Week 1: Ashland to Crater Lake

Today, on July 11th, we arrived at the gorgeous Crater Lake for our first zero day accompanied with well deserved beers and a gorgeous view. 

 

It's been almost 90 miles on the trail so far from our start point at Highway 66 near the Oregon/California border and it's been a wild couple of days.

 

July 4

Our trail send off! 

Our trail send off! 

 

Our first day was a half day of hiking after my amazing wonderful parents and Uncle Russell and Aunty Sharon dropped us off on the trailhead with full bellies and fully packed and watered bags weighing in at just under 30 lbs each. The first few miles were hard with a heavy pack full of (too much) food, but with a half day to our use we were able to crank out just over 10 miles. 

 

We even ran into some older ladies on a Fourth of July day hike (we were by a boating reservoir) who were so excited to meet us "PCT hikers" she took a photo for her Facebook page. I definitely don't feel like we deserve this title so early in, but it was a cool feeling to basically say, yes, we are walking to Canada.

 

As the sun was starting to set over our last few miles, first-night jitters began to set in. What didn't help was running into a mountain man walking two giant mastiffs and then running into a deer carcass a few minutes later. Finding a tent spot was overwhelming, especially as we realized we packed too much food to fit into our bear bags. Thankfully we had everything in smell-proof LOKSAK Opsaks and after we attempted to hang the one bear bag, I tried to get to sleep as I fitfully imagined being mauled to death by a rogue brown bear, only one night into the trail.

 

July 5

 

To my surprise, I woke up safe and sound to another day on the trail. We packed up and hit the trail again with sore legs, and ended up crushing a 20-mile day including a 6-mile stretch of lava rock, which wrecked havoc on our shoes and feet. Today, it finally hit me that on trail, I'm literally living my dream. I've sacrificed so much for the opportunity to hike the Pacific Crest Trail and with that realization, a wave of gratitude washed over me accompanied by some happy tears. I'll soon realize that crying on the trail - due to either exhaustion, misery, happiness, relief or gratitude will become a common occurrence, sometimes on the same day for all of the above reasons.

 

July 6

 

We woke up about four miles south of Hwy 140 and reached it at around 10am. My parents had dropped off some trail magic in a cooler for us - cold Gatorade and beers, and a baggie of cold fresh strawberries from Aunty Sharon that I gobbled down in approximately 5 seconds - it was a fun surprise.

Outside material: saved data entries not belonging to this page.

(* ===== verification/Json.v ===== *)
(** * JSON values ([serde_json::Value]) as the daemon reads and rewrites them

    A number is kept as its canonical text: the code only compares and copies
    numbers.  An object is a list of its members; keys are unique in a value
    that came from a parser ([json_wf]).  The code never depends on the order
    of members, and the theorems speak of lookups only. *)
From S2P Require Import Prelude.

Inductive Value :=
| JNull
| JBool (b : bool)
| JNumber (n : text)
| JString (s : text)
| JArray (items : list Value)
| JObject (members : list (text * Value)).

Global Instance Value_eq_dec : EqDecision Value.
Proof.
  refine (fix go (v w : Value) : Decision (v = w) :=
    let Hgo : EqDecision Value := go in
    match v, w with
    | JNull, JNull => left _
    | JBool b, JBool c => cast_if (decide (b = c))
    | JNumber n, JNumber m => cast_if (decide (n = m))
    | JString s, JString t => cast_if (decide (s = t))
    | JArray l, JArray k => cast_if (decide (l = k))
    | JObject l, JObject k => cast_if (decide (l = k))
    | _, _ => right _
    end); clear Hgo go; abstract congruence.
Defined.

(** ** Accessors ([Value::as_str], [as_object], [as_bool], [get], ...) *)
Definition as_str (v : Value) : option text :=
  match v with JString s => Some s | _ => None end.
Definition as_bool (v : Value) : option bool :=
  match v with JBool b => Some b | _ => None end.
Definition as_object (v : Value) : option (list (text * Value)) :=
  match v with JObject ms => Some ms | _ => None end.
Definition as_array (v : Value) : option (list Value) :=
  match v with JArray l => Some l | _ => None end.
Definition is_null (v : Value) : bool := match v with JNull => true | _ => false end.
Definition is_string (v : Value) : bool := match v with JString _ => true | _ => false end.
Definition is_number (v : Value) : bool := match v with JNumber _ => true | _ => false end.

(** [Map::get] *)
Fixpoint obj_get (k : text) (ms : list (text * Value)) : option Value :=
  match ms with
  | [] => None
  | (k', v) :: ms' => if decide (k = k') then Some v else obj_get k ms'
  end.

(** [Map::contains_key] *)
Definition contains_key (k : text) (ms : list (text * Value)) : bool :=
  bool_decide (is_Some (obj_get k ms)).

(** [Value::get] with a string index. *)
Definition get (k : text) (v : Value) : option Value := and_then (as_object v) (obj_get k).

(** [Map::remove]: the removed value and the other members. *)
Fixpoint obj_remove (k : text) (ms : list (text * Value)) : option Value * list (text * Value) :=
  match ms with
  | [] => (None, [])
  | (k', v) :: ms' =>
      if decide (k = k') then (Some v, ms')
      else let '(r, ms'') := obj_remove k ms' in (r, (k', v) :: ms'')
  end.

(** [Map::insert] *)
Fixpoint obj_insert (k : text) (v : Value) (ms : list (text * Value)) : list (text * Value) :=
  match ms with
  | [] => [(k, v)]
  | (k', v') :: ms' =>
      if decide (k = k') then (k', v) :: ms' else (k', v') :: obj_insert k v ms'
  end.

(** Change the value under [k], when there is one ([Map::get_mut]). *)
Fixpoint obj_update (k : text) (f : Value -> Value) (ms : list (text * Value)) : list (text * Value) :=
  match ms with
  | [] => []
  | (k', v) :: ms' =>
      if decide (k = k') then (k', f v) :: ms' else (k', v) :: obj_update k f ms'
  end.

Fixpoint json_wf (v : Value) : Prop :=
  match v with
  | JArray l => (fix go l := match l with [] => True | x :: l => json_wf x /\ go l end) l
  | JObject ms =>
      NoDup ms.*1 /\
      (fix go ms := match ms with [] => True | (_, x) :: ms => json_wf x /\ go ms end) ms
  | _ => True
  end.

(** ** Lemmas *)

Lemma obj_get_insert k k' v ms :
  obj_get k' (obj_insert k v ms) = if decide (k' = k) then Some v else obj_get k' ms.
Proof.
  induction ms as [|[k1 v1] ms IH]; cbn [obj_insert obj_get]; [done|].
  destruct (decide (k = k1)) as [->|]; cbn [obj_get].
  - by destruct (decide (k' = k1)).
  - rewrite IH. destruct (decide (k' = k1)), (decide (k' = k)); congruence.
Qed.

Lemma obj_get_update k k' f ms :
  obj_get k' (obj_update k f ms) = if decide (k' = k) then f <$> obj_get k ms else obj_get k' ms.
Proof.
  induction ms as [|[k1 v1] ms IH]; cbn [obj_update obj_get]; [by destruct (decide _)|].
  destruct (decide (k = k1)) as [->|]; cbn [obj_get].
  - by destruct (decide (k' = k1)).
  - rewrite IH. destruct (decide (k' = k1)), (decide (k' = k)); congruence.
Qed.

Lemma obj_remove_fst k ms : fst (obj_remove k ms) = obj_get k ms.
Proof.
  induction ms as [|[k1 v1] ms IH]; cbn [obj_remove obj_get]; [done|].
  destruct (decide (k = k1)); [done|]. by destruct (obj_remove k ms).
Qed.

Lemma obj_get_not_in k ms : obj_get k ms = None <-> k ∉ ms.*1.
Proof.
  induction ms as [|[k1 v1] ms IH]; cbn [obj_get]; [set_solver|].
  destruct (decide (k = k1)) as [->|]; rewrite fmap_cons; set_solver.
Qed.

Lemma obj_get_remove k k' ms :
  NoDup ms.*1 ->
  obj_get k' (snd (obj_remove k ms)) = if decide (k' = k) then None else obj_get k' ms.
Proof.
  induction ms as [|[k1 v1] ms IH]; cbn [obj_remove obj_get]; intros Hnd; [by destruct (decide _)|].
  rewrite fmap_cons in Hnd. apply NoDup_cons in Hnd as [Hni Hnd]. cbn [fst] in Hni.
  destruct (decide (k = k1)) as [->|]; cbn [snd].
  - destruct (decide (k' = k1)) as [->|]; [|done]. by apply obj_get_not_in.
  - specialize (IH Hnd). destruct (obj_remove k ms) as [r ms']. cbn [snd obj_get] in *.
    rewrite IH. destruct (decide (k' = k1)), (decide (k' = k)); congruence.
Qed.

We saw a few other hikers had set up tents near the highway and had enjoyed some of the beer as well. 

 

The third day brought us some dry stretches, blow downs obstructing the trail, and the onset of the dreaded mosquitos. We ended our day at Christi Springs, and ran into four other PCT hikers and approximately four million skeeters. At this point, I still pretty much feel like a PCT-fraud, so I'm shy around the other hikers who look worn down, toughened by hundreds of miles. I just look pink, sweaty, and with food for three other people in my pack. 

 

After 18 miles we tucked into a bug ridden camp cramped in with all of our supplies as last night some critter started to gnaw through the straps of Vinny's trekking poles. We realize now it could have been a deer looking to lick the salt off the handles. The night was hot and sweaty as we worked our tired muscles with the spiky massage ball - best impulse purchase ever. We are starting to really smell and the tent feels a little bit smaller each night...

 

July 7

 

Today was the toughest and scariest day on the trail yet. We started the day plotting out our next two days - and easy 18 and 20 mile day running into our first resupply at Mazama Village. A town was within reach, and even with the bugs and trees, and starting to really stink, we knew we could easily push through. There were a couple dry sections coming up - notably 16 miles without water, but we could handle it. I remember waking up this day with a clear goal and an end in sight.

 

That didn't happen. Snow started to appear on the trail, even though it was 80 degrees out. Mostly it was little puddles we could easily hop over, but one section required us to start kicking in our steps across a mountain pass. I was a little nervous but followed Vinny's footsteps, used my trekking poles and remembered our snow skills class from a few months ago and we crossed easily.

 

Then the next snow covered section we ran into with two of the more intimidating hikers - not only were they fully tatted from neck to palm, but they had the latest and greatest ultra light gear and a pace that put us to shame. They seemed nervous to cross this section without micro spikes, so of course I did as well. After researching the topo and looking around the terrain, we decided to do a combination of mountain scrambling on shale and bush whacking through snow covered mountain sides, at some points on all fours. This was scary and I had to really push to keep up with them, and I couldn't shake the feeling that they felt annoyed they now had to babysit us green hikers. After some navigating, we reconnected with the dry trail, marching forward proudly with probably only a mile or two lost. Of course the two hikers sped ahead and we worked on gaining back our pace until we ran into them not two miles later, again stumped by an impassible snow covered mountain pass. At the aptly named Devils Peak, the trail was supposed to switch back for a 600-foot drop in elevation to a water source below, but all we could see was a snow covered ski slope. One of the hikers we were with wanted to turn back. This was unsafe, he said, none of us had micro spikes or much snow experience, and there was no clear way to scramble over this and reconnect with the trail without going deeply off track and into the back country. Vinny and the other hiker debated the option to glissade (i.e., sit on your bottom and slide down the hill) down to the patch of trees 500 feet below. What we were unsure of was the terrain going forward, but the topo showed that the elevation would not get nearly as high as we were currently. After the two hikers had their lunch and we poured over the maps and our options, we decided to go for the glissade. One, the next town was less than 20 miles ahead and almost a thousand feet lower in elevation, the hikers only had one more day of food and turning back to Hwy 140 would probably be a hungry stretch, and two, we had a SOS button that we could press if any of us got in trouble. I checked in with my dad to let him know we were in a sketchy spot and the decision we made, with a promise to check in once we made it down. 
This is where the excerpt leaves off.